Lemma iam_role_assumed_once_witness :
  let spec := Sample.iam "arn:aws:iam::000000000000:role/mcp" "tenant-1" None in
  let run := Auth.NewTransportIAM Fixture.LoadDefaultConfig spec in
  let base := Auth.mkConfig "eu-west-1" (Auth.Ambient "default") in
  let p := Auth.AssumeRoleCache base "arn:aws:iam::000000000000:role/mcp" (Some "tenant-1") in
  exists t,
    value run = Ok t
    /\ Observed.assume_role_loads (trace run) = [p]
    /\ Observed.config_of t = Some (Auth.mkConfig "eu-west-1" p).
Proof.
  cbv zeta. eexists. split; [reflexivity|].
  destruct (iam_role_assumed_once Fixture.LoadDefaultConfig
              (Sample.iam "arn:aws:iam::000000000000:role/mcp" "tenant-1" None) _ eq_refl)
    as (base & Hbase & conf & Hloads & Hl & Hconf).
  simpl in Hbase. injection Hbase as <-.
  split; [exact Hloads|]. vm_compute in Hl. injection Hl as <-. exact Hconf.
Defined.

Lemma sourcecode_in_workspace_witness :
  Sample.Getenv "GITHUB_WORKSPACE" <> ""
  /\ Builder.sourcecode Sample.Getenv Sample.Stat Builder.Join (Some Sample.factory)
     = Builder.Returns
         ("github.com/fogfish/cloudmcp/examples/helloworld", "server").
Proof.
  assert (Hw : Sample.Getenv "GITHUB_WORKSPACE" <> "") by discriminate.
  split; [exact Hw|].
  exact (sourcecode_in_workspace Sample.Getenv Sample.Stat Builder.Join Sample.factory Hw).
Defined.

Lemma iam_body_close_witness :
  let config := Auth.mkConfig "eu-west-1" (Auth.Ambient "default") in
  let body := IO.bytes_Reader (bytes_of_string "ping") in
  let failing := IO.RErr ErrUnexpectedEOF in
  let run b := Auth.RoundTrip Fixture.Retrieve Fixture.SignHTTP 0 Fixture.send
                 (Auth.iamTransport config Auth.DefaultTransport)
                 (Fixture.outbound (Some b) ∅) in
  (value (run failing) = Err ErrUnexpectedEOF
   /\ Observed.body_closes (trace (run failing)) = 0%nat)
  /\ exists signer_call rest,
       trace (run body)
       = Auth.EvRetrieve (Auth.Credentials config) :: Auth.EvBodyClose :: signer_call :: rest
       /\ Auth.signed_hashes [signer_call]
          = [Hex.EncodeToString (SHA256.Sum256 (bytes_of_string "ping"))].
Proof.
  cbv zeta. split.
  - exact (proj1 (proj2 (iam_body_close Fixture.Retrieve Fixture.SignHTTP 0 Fixture.send
                           (Auth.mkConfig "eu-west-1" (Auth.Ambient "default"))
                           Auth.DefaultTransport
                           (Fixture.outbound (Some (IO.RErr ErrUnexpectedEOF)) ∅)))
             Fixture.creds (IO.RErr ErrUnexpectedEOF) ErrUnexpectedEOF
             eq_refl eq_refl eq_refl).
  - exact (proj2 (proj2 (iam_body_close Fixture.Retrieve Fixture.SignHTTP 0 Fixture.send
                           (Auth.mkConfig "eu-west-1" (Auth.Ambient "default"))
                           Auth.DefaultTransport
                           (Fixture.outbound
                              (Some (IO.bytes_Reader (bytes_of_string "ping"))) ∅)))
             Fixture.creds (IO.bytes_Reader (bytes_of_string "ping"))
             (bytes_of_string "ping") eq_refl eq_refl eq_refl).
Defined.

——————————

Across the data, how many lines contain the string "Getenv"? Only the number is wanted.

> _SOLUTION_
4